Warning in advance: this article will contain plenty of River Song’s favorite things.
I am about to make a statement which will probably surprise a lot of sci-fi devotees, maybe even shock them.
Due to the caprices of PBS pledge drive scheduling, the first story I ever saw was “The Mysterious Planet,” the first four installments of The Trial of a Time Lord, the season-long story featuring the horrendously dressed, loudmouth, and usually really damn annoying 6th Doctor of Colin Baker.
And yet, I kept watching, and falling all the more in love with, Doctor Who.
(“The Mysterious Planet” is actually a pretty good story, and Tony Selby’s Sabalon Glitz was an excellent forerunner of characters like Jack Harkness.)
Doctor Who is now in the midst of its 33rd season, about to celebrate 50 years on the air. And yes, I said 33rd. Most Americans call it season 7. Netflix and the DVD industry and fans call it season 7. But the Guardian, and at least a few people who hope they don’t sound too pretentious (present company included) think of it as season 33. Because it really is.
Russell T. Davies made a lot of brilliant decisions when he convinced the BBC to resurrect the program (and it is this resurrection which we’ll tackle in this article), and one of his best was to make it a true continuance, not that favorite practice of media creators these days, the reboot. He improved the formula while staying faithful to it: the Doctor shows up on a planet, fights monsters or evil geniuses or both, then heads off into the TARDIS for the next adventure. The difference being that now, stories were single episodes, not four or six-part drawn-out sagas that quickly made the writing staff run out of cliffhangers. Though one could say the season-long arc is the modern equivalent, and Davies introduced that format and made it essential to the program, sometimes brilliantly (Seasons 28 and 31) and sometimes not (Season 32).

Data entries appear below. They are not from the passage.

(** ** Further properties: adding and removing classes *)

(** X6. [addTransitionClass] returns; afterwards the class list holds what
    it held, in the same order, followed by the tokens of [cls] that
    were missing; it has no duplicate if it had none; no other element
    and no inline display changes. *)
Theorem addTransitionClass_adds_the_tokens (el : Handle) (cls : string)
  (w : World) :
  exists w' extra,
    addTransitionClass el cls w = Some (tt, w')
    /\ classList (els w' el) = classList (els w el) ++ extra
    /\ (forall c, In c extra -> In c (tokens cls))
    /\ (forall c, In c (classList (els w' el))
                  <-> In c (classList (els w el)) \/ In c (tokens cls))
    /\ (NoDup (classList (els w el)) -> NoDup (classList (els w' el)))
    /\ (forall h, h <> el -> els w' h = els w h)
    /\ style_display (els w' el) = style_display (els w el).
Proof.
  destruct (addTransitionClass_classList el cls w) as (w' & E & C).
  destruct (add_tokens_extends (tokens cls) (classList (els w el)))
    as (extra & Hx & Hin).
  exists w', extra. split; [exact E |]. rewrite C.
  split; [exact Hx |]. split; [exact Hin |].
  split; [intros c; apply add_tokens_In |].
  split; [apply add_tokens_NoDup |].
  split; [exact (touches_addTransitionClass el cls w tt w' E) |].
  destruct (addTransitionClass_run el cls w) as (w2 & E2 & S2).
  rewrite E in E2. injection E2 as <-.
  destruct S2 as (_ & _ & _ & _ & _ & D). now destruct (D el).
Qed.
(** * ShadowSettle backend: a shallow embedding of the orchestration core

    The development follows the JavaScript sources of the backend:
    - [db.js]               the job ledger and the treasury-balance table,
    - [routes/jobs.js]      the HTTP routes in front of the job ledger,
    - [routes/settlement.js] treasury-balance read, settlement execution,
    - [iexec-client.js]     the bounded task observation and the result fetch.

    Asynchronous functions are embedded as functions from the outcome of the
    external calls they await (database, chain RPC, compute network) to the
    response they produce; a rejected promise or a thrown exception is the
    [Thrown] outcome. *)

From Stdlib Require Import ZArith Lia Bool List Ascii String.
From stdpp Require Import base option gmap strings list fin_maps.
Import ListNotations.

Local Open Scope string_scope.
Local Open Scope Z_scope.

(** ** JavaScript values used by the sources *)

(** A property read from a JavaScript object: absent ([undefined]), [null],
    or a value of the expected type. *)
Inductive js (A : Type) : Type :=
| js_undefined
| js_null
| js_val (a : A).
Arguments js_undefined {A}.
Arguments js_null {A}.
Arguments js_val {A} a.

(** A JSON document, as [express.json()] hands it to the routes and as
    Postgres stores it in a JSONB column.  Number literals are kept as text:
    no function of the backend modelled here computes with them. *)
#[local] Unset Elimination Schemes.
Inductive json : Type :=
| JNull
| JBool (b : bool)
| JNum (literal : string)
| JStr (s : string)
| JArr (items : list json)
| JObj (members : list (string * json)).
#[local] Set Elimination Schemes.

(** The result of running a function body: it returns or it throws. *)
Inductive outcome (A : Type) : Type :=
| Returned (a : A)
| Thrown (message : string).
Arguments Returned {A} a.
Arguments Thrown {A} message.

(** [x ?? d] *)
Definition nullish {A} (x : js A) (d : A) : A :=
  match x with js_val a => a | _ => d end.

(** [x === undefined ? d : x], the default of a destructuring pattern. *)
Definition destructuring_default {A} (x : js A) (d : A) : js A :=
  match x with js_undefined => js_val d | _ => x end.

(** Truthiness of a string-valued property: [undefined], [null] and the
    empty string are falsy. *)
Definition truthy (x : js string) : bool :=
  match x with
  | js_val s => negb (String.eqb s "")
  | _ => false
  end.

(** [x || null] for a string-valued property, as a nullable SQL parameter. *)
Definition or_null (x : js string) : option string :=
  match x with
  | js_val s => if String.eqb s "" then None else Some s
  | _ => None
  end.

(** Text in which every character is ASCII.  On such text the functions
    [toLowerCase] and [trim] below are those of JavaScript, character for
    character; beyond ASCII, JavaScript also folds the capital letters and
    strips the white space of Unicode (U+00A0, U+2028, U+FEFF, ...), which they
    leave alone. *)
Fixpoint ascii_text (s : string) : bool :=
  match s with
  | EmptyString => true
  | String c rest => (nat_of_ascii c <? 128)%nat && ascii_text rest
  end.

(** [String.prototype.toLowerCase] on ASCII text. *)
Definition lower_ascii (c : ascii) : ascii :=
  let n := nat_of_ascii c in
  if ((65 <=? n)%nat && (n <=? 90)%nat)%bool then ascii_of_nat (n + 32) else c.

Fixpoint toLowerCase (s : string) : string :=
  match s with
  | EmptyString => EmptyString
  | String c rest => String (lower_ascii c) (toLowerCase rest)
  end.

(** [s.startsWith(p)] *)
Definition startsWith (p s : string) : bool := String.prefix p s.

(** [s.slice(0, n)] *)
Definition slice0 (n : nat) (s : string) : string := String.substring 0 n s.

(** White space, as far as ASCII goes: tab to carriage return, and space. *)
Definition is_space (c : ascii) : bool :=
  let n := nat_of_ascii c in
  ((9 <=? n)%nat && (n <=? 13)%nat)%bool || (n =? 32)%nat.

(** [s.trimStart()] and [s.trimEnd()] *)
Fixpoint trimStart (s : string) : string :=
  match s with
  | String c rest => if is_space c then trimStart rest else s
  | EmptyString => EmptyString
  end.

Fixpoint trimEnd (s : string) : string :=
  match s with
  | EmptyString => EmptyString
  | String c rest =>
    match trimEnd rest with
    | EmptyString => if is_space c then EmptyString else String c EmptyString
    | t => String c t
    end
  end.

(** [s.trim()] on ASCII text. *)
Definition trim (s : string) : string := trimEnd (trimStart s).

(** ** The job ledger ([db.js], table [jobs]) *)

Module Ledger.

(** One row of the [jobs] table.  Nullable columns are options; the columns
    declared [NOT NULL] are not.  [result] is the JSONB column: [None] is SQL
    NULL, [Some JNull] is the JSON document [null]. *)
Record job : Type := mkJob {
  id : string;
  wallet_address : option string;
  task_id : string;
  deal_id : option string;
  settlement_name : string;
  status : string;
  result : option json;
  error : option string;
  dataset_url_override : option string;
  submitted_at : Z;
  settled_tx_hash : option string;
  settled_at : option Z;
  created_at : option Z;
  updated_at : option Z
}.

(** The table, keyed by its [UNIQUE NOT NULL] column [task_id]. *)
Abbreviation jobs_table := (gmap string job).

(** The argument object of [createJob]. *)
Record job_data : Type := mkData {
  d_wallet_address : js string;
  d_task_id : js string;
  d_deal_id : js string;
  d_settlement_name : js string;
  d_status : js string;
  d_result : js json;
  d_error : js string;
  d_dataset_url_override : js string;
  d_submitted_at : js Z
}.

(** A query parameter as node-postgres sends it: [undefined] and [null] are
    both sent as SQL NULL. *)
Definition sql_param {A} (x : js A) : option A :=
  match x with js_val a => Some a | _ => None end.

(** [result != null ? JSON.stringify(result) : null]: the JavaScript [null]
    is the JSON value [JNull], and becomes SQL NULL. *)
Definition result_param (x : js json) : option json :=
  match destructuring_default x JNull with
  | js_val JNull => None
  | js_val j => Some j
  | _ => None
  end.

(** [wallet_address ? String(wallet_address).toLowerCase() : null] *)
Definition wallet_param (x : js string) : option string :=
  if truthy x then option_map toLowerCase (sql_param x) else None.

(** [submitted_at instanceof Date ? submitted_at : new Date(submitted_at)],
    with the default [new Date()]; [new Date(null)] is the epoch. *)
Definition submitted_param (x : js Z) (now : Z) : Z :=
  match x with
  | js_undefined => now
  | js_null => 0
  | js_val t => t
  end.

(** A name between double quotes, as Postgres writes it in a message. *)
Definition quoted (name : string) : string :=
  String "034"%char (name ++ String "034"%char "").

(** The message of Postgres (version 13 and later) for a row that leaves a
    [NOT NULL] column of the table [jobs] empty. *)
Definition not_null_violation (column : string) : string :=
  "null value in column " ++ quoted column ++ " of relation " ++ quoted "jobs"
    ++ " violates not-null constraint".

(** The tuple proposed for insertion, [VALUES ($1, ..., $9)]; columns not
    listed take their defaults.  Postgres checks the NOT NULL constraints of
    the proposed tuple before it looks for a conflicting row. *)
Definition proposed (data : job_data) (now : Z) (uuid : string) : outcome job :=
  match sql_param (d_task_id data) with
  | None => Thrown (not_null_violation "task_id")
  | Some tid =>
    match sql_param (destructuring_default (d_settlement_name data) "Settlement") with
    | None => Thrown (not_null_violation "settlement_name")
    | Some name =>
      match sql_param (destructuring_default (d_status data) "submitted") with
      | None => Thrown (not_null_violation "status")
      | Some st =>
        Returned {|
          id := uuid;
          wallet_address := wallet_param (d_wallet_address data);
          task_id := tid;
          deal_id := or_null (d_deal_id data);
          settlement_name := name;
          status := st;
          result := result_param (d_result data);
          error := or_null (d_error data);
          dataset_url_override := or_null (d_dataset_url_override data);
          submitted_at := submitted_param (d_submitted_at data) now;
          settled_tx_hash := None;
          settled_at := None;
          created_at := Some now;
          updated_at := Some now |}
      end
    end
  end.

(** [COALESCE(a, b)] *)
Definition COALESCE {A} (a b : option A) : option A :=
  match a with Some _ => a | None => b end.

(** [ON CONFLICT (task_id) DO UPDATE SET ...]: [excluded] is the proposed
    tuple, [existing] the stored row. *)
Definition on_conflict_update (excluded existing : job) (now : Z) : job :=
  {| id := id existing;
     wallet_address := wallet_address existing;
     task_id := task_id existing;
     deal_id := COALESCE (deal_id excluded) (deal_id existing);
     (* COALESCE(EXCLUDED.settlement_name, jobs.settlement_name): the
        proposed tuple passed the NOT NULL check, so its name is taken *)
     settlement_name := settlement_name excluded;
     status := status excluded;
     result := COALESCE (result excluded) (result existing);
     error := error excluded;
     dataset_url_override := dataset_url_override existing;
     submitted_at := submitted_at existing;
     settled_tx_hash := settled_tx_hash existing;
     settled_at := settled_at existing;
     created_at := created_at existing;
     updated_at := Some now |}.

(** [createJob(data)].  [p] is [getPool()]: [None] when no database is
    configured.  [now] is the value of [NOW()] and [uuid] the value
    [gen_random_uuid()] would take on insertion.  The function returns the
    written row ([r.rows[0]], of which the statement returns a selection of
    columns) and the table after the statement. *)
Definition createJob (p : option jobs_table) (data : job_data) (now : Z) (uuid : string)
  : outcome (option job) * option jobs_table :=
  match p with
  | None => (Returned None, None)
  | Some tbl =>
    match proposed data now uuid with
    | Thrown m => (Thrown m, Some tbl)
    | Returned row =>
      let written :=
        match tbl !! task_id row with
        | Some existing => on_conflict_update row existing now
        | None => row
        end in
      (Returned (Some written), Some (<[task_id row := written]> tbl))
    end
  end.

More importantly, Davies put the character of the Doctor in continuity with the past eight doctors, drawing on their traits and magnifying the important ones. This was an odd choice, because “The Enemy Within”/Doctor Who: The Movie is one of the more bizarre moments in sci-fi history, a program so out-of-nowhere that I don’t even think all fans still know what to make of it, and the final decade of the show proper under John Nathan-Turner’s leadership produced a vocal, divided reaction. But Davies put together a remarkable mix which his successor Steven Moffat carried on: the Doctor in his post-2005 incarnations mixes the sagacity and a bit of the weariness of William Hartnell and Patrick Troughton, the can-do action spirit of Jon Pertwee, the youthfulness of Peter Davison, nothing whatsoever from Colin Baker, and the eccentricity bordering on insanity of the legendary Tom Baker. But the 7th and 8th Doctors, more than the others, set the tone for future incarnations.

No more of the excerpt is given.